Pelas redes sociais, Bastos cria debates, questiona, pergunta e recebe as mais diversas respostas. Noutro dia, escreveu em sua página no Twitter “como anda sua saúde mental?” para seus mais de 32 mil seguidores. Recebeu centenas de respostas, quase todas negativas. “Já tentei o suicídio duas vezes essa semana!” escreveu uma de suas seguidoras.
Emocionalmente, diz a psicanalista, o futuro de todos já foi mudado a partir do momento que houve a privação social e a contínua demora pela busca da vacinação, para que a população possa se sentir mais segura e acolhida.
Lembra que o protocolo Covid-19, para sepultamentos, provocou profundas mudanças emocionais àqueles que precisaram enterrar seus mortos. Alguns, sequer puderam vê-los; outros, a despedida foi online, mas em todas as situações não puderam olhar seus rostos pela última vez. “Todos nós seremos atingidos de alguma forma” diz ela.

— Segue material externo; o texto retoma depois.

(** [cachetype.Cache] for values of one type; [Get] returns what is left in
    [*val]. *)
Class Cache (C V : Type) : Type := {
  Get : string -> V -> M C V;
  Set_ : string -> V -> Z -> M C unit;
  IsExist : string -> M C bool;
  CDelete : string -> M C unit;
  (* the value stored under a key, readable or not *)
  stored : C -> string -> option V;
}.

(** Nothing is stored that was not there before. *)
Definition no_more {V} (f g : string -> option V) : Prop := forall k x, g k = Some x -> f k = Some x.

Class CacheOk `{Env} (C V : Type) (J : JsonCodec V) (K : Cache C V) : Prop := {
  Get_stored : forall k w v w', Get k jzero w = (Ok v, w') -> v = jzero \/ stored (st w) k = Some v;
  Get_keeps : forall k v0 w, no_more (stored (st w)) (stored (after (Get k v0) w));
  Set_stored : forall k v t w k' x, stored (after (Set_ k v t) w) k' = Some x ->
    (k' = k /\ x = v) \/ stored (st w) k' = Some x;
  Delete_keeps : forall k w, no_more (stored (st w)) (stored (after (CDelete k) w));
  Delete_gone : forall k w w', CDelete k w = (Ok tt, w') -> stored (st w') k = None;
  Delete_ok : forall k w, no_fault_from (calls w) -> fst (CDelete k w) = Ok tt;
}.

(** * Process memory *)
Module Memory.
Record data (V : Type) : Type := mk { Data : V; Expired : Z }.
Arguments mk {V} Data Expired.
Arguments Data {V} d.
Arguments Expired {V} d.
Abbreviation t V := (gmap string (data V)).

Section Memory.
Context `{Env} {V : Type}.

Definition deleteKey (key : string) : M (t V) unit := gmodify (delete key).

(** [val = ret.Data] assigns the parameter, not what it points to; a missing
    key is no error. *)
Definition Get (key : string) (val : V) : M (t V) V :=
  let! mem := gget in
  match mem !! key with
  | Some ret =>
      let! now := gnow in
      if ret.(Expired) <? now
      then deleteKey key ;;; graise (ErrNew ("key(" ++ key ++ ") expired"))
      else gret val
  | None => gret val
  end.

Definition IsExist (key : string) : M (t V) bool :=
  let! mem := gget in
  match mem !! key with
  | Some ret =>
      let! now := gnow in
      if ret.(Expired) <? now then deleteKey key ;;; gret false else gret true
  | None => gret false
  end.

Definition Set_ (key : string) (val : V) (timeout : Z) : M (t V) unit :=
  let! now := gnow in gmodify (<[key := mk val (now + timeout)]>).

Definition Delete (key : string) : M (t V) unit := deleteKey key.
End Memory.
End Memory.

#[export] Instance MemoryCache `{Env} {V} : Cache (Memory.t V) V := {
  Get := Memory.Get;
  Set_ := Memory.Set_;
  IsExist := Memory.IsExist;
  CDelete := Memory.Delete;
  stored c k := Memory.Data <$> c !! k;
}.

(** * Redis *)
(** [SET key value EX], next to the commands of [RedisTTL]. *)
Class RedisKV (R : Type) `{RedisTTL R} : Type := { KSet : Z -> string -> string -> Z -> R -> R }.
Class RedisKVOk (R : Type) `{K : RedisKV R} : Prop := {
  KSet_entry : forall now k v ttl r, ttl_entry k (KSet now k v ttl r) = Some (v, now + ttl);
  KSet_other : forall now k k' v ttl r, k <> k' -> ttl_entry k' (KSet now k v ttl r) = ttl_entry k' r;
  KDel_same : forall k (r : R), ttl_entry k (KDel k r) = None;
  KDel_other : forall k k' (r : R), k <> k' -> ttl_entry k' (KDel k r) = ttl_entry k' r;
}.
#[export] Instance MemKV : RedisKV (gmap string (string * Z)) :=
  {| KSet := fun now k v ttl r => <[k := (v, now + ttl)]> r |}.
#[export] Instance MemKVOk : RedisKVOk (gmap string (string * Z)).
Proof.
  constructor; simpl; intros; [apply lookup_insert_eq|by apply lookup_insert_ne|apply lookup_delete_eq|by apply lookup_delete_ne].
Qed.

Definition decode {V} `{JsonCodec V} (s : string) : option V :=
  match Unmarshal s jzero with Ok v => Some v | Err _ => None end.

Module Redis.
Section Redis.
Context `{Env} {R : Type} `{RedisKV R} {V : Type} `{JsonCodec V}.

Definition Get (key : string) (reply : V) : M R V :=
  let! data := kv (fun now r => (ttl_get now key r, r)) in
  match data with
  | None => graise redis_Nil
  | Some data => fun w => (Unmarshal data reply, w)
  end.
Definition Set_ (key : string) (val : V) (timeout : Z) : M R unit :=
  kv (fun now r => (tt, KSet now key (Marshal val) timeout r)).
(** [Val()] drops the error: a failed call answers 0. *)
Definition IsExist (key : string) : M R bool :=
  let! i := gtry (kv (fun now r => (bool_decide (is_Some (ttl_get now key r)), r))) in
  gret match i with Ok b => b | Err _ => false end.
Definition Delete (key : string) : M R unit := kv (fun _ r => (tt, KDel key r)).
End Redis.
End Redis.

Definition redis_stored {R V} `{RedisTTL R} `{JsonCodec V} (c : R) (k : string) : option V :=
  match ttl_entry k c with Some (s, _) => decode s | None => None end.

(** [SET] and [DEL] through the cache are the commands of the class. *)
Definition RedisCache `{Env} {R} `{RedisKV R} {V} `{JsonCodec V} : Cache R V := {|
  Get := Redis.Get;
  Set_ := Redis.Set_;
  IsExist := Redis.IsExist;
  CDelete := Redis.Delete;
  stored := redis_stored;
|}.

(** * A MySQL table *)
Module Mysql.
Record CacheVal : Type := mk { Val_ : string; ExpiredAt : Z; Version : Z }.
(** The table by primary key.  [Version] is a [smallint unsigned], and a value
    that does not fit is refused; the sizes of the text columns and the
    rounding of the timestamp to seconds are left out. *)
Definition MaxVersion : Z := 65535.
Abbreviation t := (gmap string CacheVal).
Definition ErrRecordNotFound : error := ErrVar "record not found".

Section Mysql.
Context `{Env} {V : Type} `{JsonCodec V}.

Definition getCacheVal (key : string) : M t CacheVal :=
  gextr (fun db => (match db !! key with
                    | Some cv => if str_eqb key "" then Err ErrRecordNotFound else Ok cv
                    | None => Err ErrRecordNotFound
                    end, db)).

(** The comparison is the wrong way round: a value is refused while it is
    alive. *)
Definition Get (key : string) (val : V) : M t V :=
  let! cv := getCacheVal key in
  let! now := gnow in
  if now <? cv.(ExpiredAt) then graise (ErrNew ("key(" ++ key ++ ") expired"))
  else fun w => (Unmarshal cv.(Val_) val, w).

Definition Set_ (key : string) (val : V) (timeout : Z) : M t unit :=
  let! cv := gtry (getCacheVal key) in
  let! now := gnow in
  match cv with
  | Err _ =>
      gextr (fun db => match db !! key with
                       | Some _ => (Err (ErrVar "Error 1062: Duplicate entry"), db)
                       | None => (Ok tt, <[key := mk (Marshal val) (now + timeout) 0]> db)
                       end)
  | Ok cv =>
      gextr (fun db => match db !! key with
                       | Some old =>
                           if old.(Version) =? cv.(Version)
                           then if old.(Version) <? MaxVersion
                                then (Ok tt, <[key := mk (Marshal val) (now + timeout) (old.(Version) + 1)]> db)
                                else (Err (ErrVar "Error 1264: Out of range value for column 'version'"), db)
                           else (Ok tt, db)
                       | None => (Ok tt, db)
                       end)
  end.
Lemma mem_read_next k id (w : World Mem.memoryCache) pre m post :
  match Mem.dataMap (st w) !! k with Some d => forall i, env_clock i <= Mem.expired d | None => True end ->
  Z.of_nat (length (numbered (mem_list k (st w)))) < two63 ->
  numbered (mem_list k (st w)) = pre ++ (id, m) :: post ->
  exists n, Mem.ReadAfterID k id w = (Val (Ok (hd (""%string, ""%string) post)), mkWorld n (st w)) /\ (calls w <= n)%nat.
Proof.
  unfold mem_list, Mem.ReadAfterID. intros Hl Hlen He. rewrite pbind_eq. cbn [pget].
  destruct (Mem.dataMap (st w) !! k) as [d|]; [|by destruct pre]. rewrite pbind_eq. cbn [pnow].
  specialize (Hl (calls w)). destruct (Z.ltb_spec (Mem.expired d) (env_clock (calls w))); [lia|].
  set (l := Mem.list_ d) in *. set (i := length pre). rewrite numbered_length in Hlen.
  assert (Hi : numbered l !! i = Some (id, m)) by (rewrite He, lookup_app_r by done; unfold i; by rewrite Nat.sub_diag).
  rewrite numbered_lookup in Hi. destruct (l !! i) as [m'|] eqn:Eli; [|done]. injection Hi as <- ->.
  assert (Hll : length l = (i + S (length post))%nat)
    by (apply (f_equal length) in He; rewrite numbered_length, length_app in He; simpl in He; unfold i; lia).
  rewrite Atoi_lax_fmt_d by lia. rewrite wrap_i64_id by (unfold two63 in *; lia).
  assert (Hnext : numbered l !! S i = post !! 0%nat).
  { rewrite He, lookup_app_r by (unfold i; lia). replace (S i - length pre)%nat with 1%nat by (unfold i; lia). done. }
  rewrite numbered_lookup in Hnext. destruct post as [|[id' m''] post].
  - simpl in Hll. destruct (Z.leb_spec (Z.of_nat (length l)) (Z.of_nat i + 1)); [|lia].
    eexists. split; [reflexivity|]. simpl. lia.
  - simpl in Hll, Hnext. destruct (Z.leb_spec (Z.of_nat (length l)) (Z.of_nat i + 1)); [lia|].
    destruct (Z.ltb_spec (Z.of_nat i + 1) 0); [lia|].
    destruct (l !! S i) as [x|] eqn:Ex; [|done]. injection Hnext as Hid ->.
    replace (Z.to_nat (Z.of_nat i + 1)) with (S i) by lia. replace (Z.of_nat i + 1) with (Z.of_nat (S i)) by lia.
    rewrite (nth_lookup_Some _ _ _ _ Ex), Hid. eexists. split; [reflexivity|]. simpl. lia.
Qed.

#[export] Instance MemSseOk : SseCacheOk Mem.memoryCache MemSse.
Proof.
  refine {|
    slog k s := numbered (mem_list k s);
    lasts k s := match Mem.dataMap s !! k with Some d => forall i, env_clock i <= Mem.expired d | None => True end;
    absent k s := Mem.dataMap s !! k = None;
  |}.
  - intros k s. apply numbered_ids.
  - intros k w _ Ha. exists (calls w). simpl. unfold Mem.Exist, gget, gbind. rewrite Ha. split; [by destruct w|done].
  - intros k id w pre m post _. apply mem_read_next.
  - intros k w _ Hl Hne. simpl. unfold mem_list in *. unfold Mem.ReadMessages, gget, gbind, gnow, gret. cbn [st calls].
    destruct (Mem.dataMap (st w) !! k) as [d|]; [|done]. destruct (Z.ltb_spec (Mem.expired d) (env_clock (calls w))); [specialize (Hl (calls w)); lia|].
    assert (Hs : map snd (numbered (Mem.list_ d)) = Mem.list_ d).
    { apply list_eq. intros i. rewrite list_lookup_fmap, numbered_lookup. by destruct (Mem.list_ d !! i). }
    destruct (Mem.list_ d) as [|x l] using rev_ind; [done|]. clear IHl.
    eexists _, _. split; [by rewrite Hs|]. split; [simpl; lia|]. exists (numbered l), x.
    rewrite numbered_app, length_app. simpl. do 3 f_equal. f_equal. lia.
  - intros k m e w _ Hc Hl. simpl. unfold Mem.WriteMessage, gbind, gnow, gmodify. cbn [st calls].
    eexists _, _. split; [reflexivity|]. simpl. split; [lia|]. unfold mem_list. cbn [Mem.dataMap].
    rewrite lookup_insert_eq. cbn [Mem.list_ Mem.expired]. split_and!.
    + rewrite numbered_app. reflexivity.
    + intros i. specialize (Hc (calls w) i). lia.
    + intros k' Hk' Ha. by rewrite lookup_insert_ne.
Defined.
End MemOk.

(** ** Redis *)
(** What Redis documents of the commands, for streams whose entries were added
    by this package. *)
Class RedisSseOk (R : Type) (K : RedisSse R) : Prop := {
  log_ids : forall k (r : R), NoDup (map fst (s_log k r)) /\ ~ In ""%string (map fst (s_log k r));
  XAdd_log : forall now k m r, live_at now k r = true ->
    exists id, s_log k (s_XAdd now k m r) = s_log k r ++ [(id, Some m)];
  XAdd_flag : forall now k k' m r, s_flag k' (s_XAdd now k m r) = s_flag k' r;
  XAdd_other : forall now k k' m r, k' <> k ->
    s_log k' (s_XAdd now k m r) = s_log k' r /\ s_until k' (s_XAdd now k m r) = s_until k' r;
  Expire_log : forall now k k' d r, 0 < d ->
    s_log k' (s_Expire now k d r) = s_log k' r /\ s_flag k' (s_Expire now k d r) = s_flag k' r;
  Expire_until : forall now k d r, s_log k r <> [] -> s_until k (s_Expire now k d r) = Some (now + d);
  Expire_other : forall now k k' d r, k' <> k -> s_until k' (s_Expire now k d r) = s_until k' r;
  XRead_next : forall now k id r pre d post,
    live_at now k r = true -> s_log k r = pre ++ (id, d) :: post -> s_XRead now k id r = Ok (head post);
  XRange_upto : forall now k id r pre d post,
    live_at now k r = true -> s_log k r = pre ++ (id, d) :: post -> s_XRange now k id r = pre ++ [(id, d)];
  Set_flag : forall now k d r, 0 < d -> s_flag k (s_Set now k d r) = true /\ s_until k (s_Set now k d r) = Some (now + d);
  Del_gone : forall k k' (r : R), k' <> k ->
    s_log k (s_Del k r) = [] /\ s_flag k (s_Del k r) = false /\
    s_log k' (s_Del k r) = s_log k' r /\ s_flag k' (s_Del k r) = s_flag k' r /\ s_until k' (s_Del k r) = s_until k' r;
}.

Section RdsOk.
Context `{Env} {R : Type} {K : RedisSse R} `{!RedisSseOk R K}.

Definition messages (l : list Entry) : list (string * string) := map (fun e => (fst e, default ""%string (snd e))) l.
Lemma messages_ids l : map fst (messages l) = map fst l.
Proof. unfold messages. rewrite map_map. by apply map_ext. Qed.

Lemma omap_messages l : Forall (fun e => is_Some (snd e)) l -> omap snd l = map snd (messages l).
Proof. induction 1 as [|[i x] l' [y Hy] _ IH]; [done|]. simpl in *. subst x. csimpl. by rewrite IH. Qed.

Lemma messages_split l pre id m post : messages l = pre ++ (id, m) :: post ->
  exists pre' d post', l = pre' ++ (id, d) :: post' /\ pre = messages pre' /\ m = default ""%string d /\ post = messages post'.
Proof.
  unfold messages. intros He. apply map_eq_app in He as (l1 & l2 & -> & <- & He).
  apply map_eq_cons in He as ([id' d] & l3 & -> & E & <-). injection E as <- <-. by exists l1, d, l3.
Qed.

Definition rds_lasts (k : string) (r : R) : Prop :=
  (forall i, live_at (env_clock i) k r = true) /\ Forall (fun e => is_Some (snd e)) (s_log k r).
Definition rds_absent (k : string) (r : R) : Prop := s_log k r = [] /\ s_flag k r = false.

(** A command that does not fail. *)
Lemma cmd_ok {A} p (f : Z -> R -> A * R) (w : World R) : no_fault_from (calls w) ->
  gfmt p (Rds.cmd f) w = (Ok (fst (f (env_clock (calls w)) (st w))),
    mkWorld (S (S (calls w))) (snd (f (env_clock (calls w)) (st w)))).
Proof. intros Hnf. unfold gfmt, Rds.cmd, gbind, gnow. by rewrite gext_ok by (apply Hnf; simpl; lia). Qed.
Lemma cmdr_ok {A} p (f : Z -> R -> Res A) (w : World R) : no_fault_from (calls w) ->
  gfmt p (Rds.cmdr f) w = (match f (env_clock (calls w)) (st w) with Ok a => Ok a | Err e => Err (ErrNew (p ++ Error e)) end,
    mkWorld (S (S (calls w))) (st w)).
Proof.
  intros Hnf. unfold gfmt, Rds.cmdr, gbind, gnow. rewrite gextr_ok by (apply Hnf; simpl; lia). simpl.
  by destruct (f _ _).
Qed.

Lemma rds_write k m e (w : World R) :
  no_fault_from (calls w) -> (forall i j, env_clock j < env_clock i + e) -> rds_lasts k (st w) ->
  exists id w', Rds.WriteMessage k m e w = (Ok tt, w') /\ (calls w <= calls w')%nat /\
    messages (s_log k (st w')) = messages (s_log k (st w)) ++ [(id, m)] /\ rds_lasts k (st w') /\
    forall k', k' <> k -> rds_absent k' (st w) -> rds_absent k' (st w').
Proof.
  intros Hnf Hc [Hl Hdata]. pose proof (Hc 0%nat 0%nat) as He. unfold Rds.WriteMessage, gbind.
  rewrite cmd_ok by done. cbn [fst snd]. rewrite cmd_ok by (intros i Hi; apply Hnf; simpl in Hi; lia). cbn [fst snd calls st].
  set (r1 := s_XAdd _ k m (st w)).
  destruct (XAdd_log (env_clock (calls w)) k m (st w) (Hl _)) as [id Hid].
  destruct (Expire_log (env_clock (S (S (calls w)))) k k e r1 ltac:(lia)) as [Hlog _].
  eexists id, _. split; [reflexivity|]. cbn [calls st]. split_and!.
  - lia.
  - rewrite Hlog. unfold r1. rewrite Hid. unfold messages. by rewrite map_app.
  - split.
    + intros i. unfold live_at. rewrite Expire_until by (unfold r1; rewrite Hid; by destruct (s_log k (st w))).
      apply Z.ltb_lt, Hc.
    + rewrite Hlog. unfold r1. rewrite Hid. apply Forall_app. split; [done|]. repeat constructor. by eexists.
  - intros k' Hk' [Ha1 Ha2]. destruct (Expire_log (env_clock (S (S (calls w)))) k k' e r1 ltac:(lia)) as [Hl' Hf'].
    unfold rds_absent. rewrite Hl', Hf'. unfold r1. rewrite XAdd_flag. by destruct (XAdd_other (env_clock (calls w)) k k' m (st w) Hk') as [-> _].
Qed.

Os adultos podem desenvolver quadros de ansiedade, depressão e pânico, além da possibilidade de serem forçados ao uso de medicamentos de maneira vitalícia. Os jovens precisarão readequar suas interações com o mundo real, com a perda de entes queridos e a própria liberdade.
As crianças serão atingidas pelo longo tempo de isolamento a que foram submetidas. “Correm o risco de desenvolver transtornos de ansiedade, alimentar e social”. Terão de reaprender a viver em um mundo diferente daquele que conheceram nos livros, filmes e na televisão.
Conviver com a nova realidade, onde o mundo tecnológico fala mais alto e, em excesso, pode trazer enormes prejuízos à saúde física, mental e social.
Quanto aos idosos, todos perderam qualidade de vida. “Um dano irreparável para uma pessoa com idade acima de 70, 80 anos, que poderia ter curtido os familiares, amigos, filhos e netos, mas nesse momento foi submetido ao isolamento para se resguardar da morte. Se não tratarmos logo da ansiedade, só nos restará o luto”.